Lemma scannable_inv word :
  scannable word = true →
  (∃ s, getitem word "term" = Ok (JStr s)) ∧
  ∃ rc rs, dict_get word "related_concepts" (JArr []) = Ok rc ∧
           py_iter rc = Ok rs ∧ forallb is_str rs = true.
Proof.
  unfold scannable. rewrite andb_true_iff, bool_decide_eq_true.
  intros [[k Hk] Hr]. split.
  - apply term_key_Some in Hk as (s & Hs & _). eauto.
  - destruct (dict_get word "related_concepts" (JArr [])) as [rc|]; [|done].
    simpl in Hr. destruct (py_iter rc) as [rs|] eqn:E; [|done]. eauto.
Qed.

Lemma is_str_inv v : is_str v = true → ∃ s, v = JStr s.
Proof. destruct v; try discriminate. eauto. Qed.

Lemma term_to_index_total words :
  forallb scannable words = true → is_ok (term_to_index words) = true.
Proof.
  intros Hall. apply foldM_total. intros m [i w] Hin.
  assert (w ∈ words) as Hw.
  { apply list_elem_of_fmap_2 with (f := snd) in Hin.
    unfold enumerate in Hin. by rewrite enumerate_snd in Hin. }
  rewrite forallb_forall in Hall.
  apply list_elem_of_In, Hall, scannable_inv in Hw as [[s Hs] _].
  by rewrite Hs.
Qed.

Lemma forward_scan_total tti i word1 acc :
  scannable word1 = true → is_ok (forward_scan tti i word1 acc) = true.
Proof.
  intros ([s Hs] & rc & rs & Hrc & Hrs & Hstr)%scannable_inv.
  unfold forward_scan. rewrite Hrc. simpl. rewrite Hrs. simpl.
  apply foldM_total. intros acc0 c Hc.
  rewrite forallb_forall in Hstr.
  apply list_elem_of_In, Hstr, is_str_inv in Hc as [s' ->]. simpl.
  destruct (tti !! lower s'); [|done].
  case_bool_decide; [|done]. by rewrite Hs.
Qed.

Lemma any_mentions_total word1 rs :
  scannable word1 = true → forallb is_str rs = true →
  is_ok (any_mentions word1 rs) = true.
Proof.
  intros ([s Hs] & _)%scannable_inv.
  induction rs as [|r rs IH]; simpl; [done|].
  rewrite andb_true_iff. intros [[s' ->]%is_str_inv Hrs].
  rewrite Hs. simpl. destruct (String.eqb (lower s) (lower s')); [done|auto].
Qed.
◆ ◆ ◆ ◆ ◆ ◆ ◆
Your instructions
Scan the records above for the string "Hstr", then copy each line where it turns up.

Your solution
  intros ([s Hs] & rc & rs & Hrc & Hrs & Hstr)%scannable_inv.
  rewrite forallb_forall in Hstr.
  apply list_elem_of_In, Hstr, is_str_inv in Hc as [s' ->]. simpl.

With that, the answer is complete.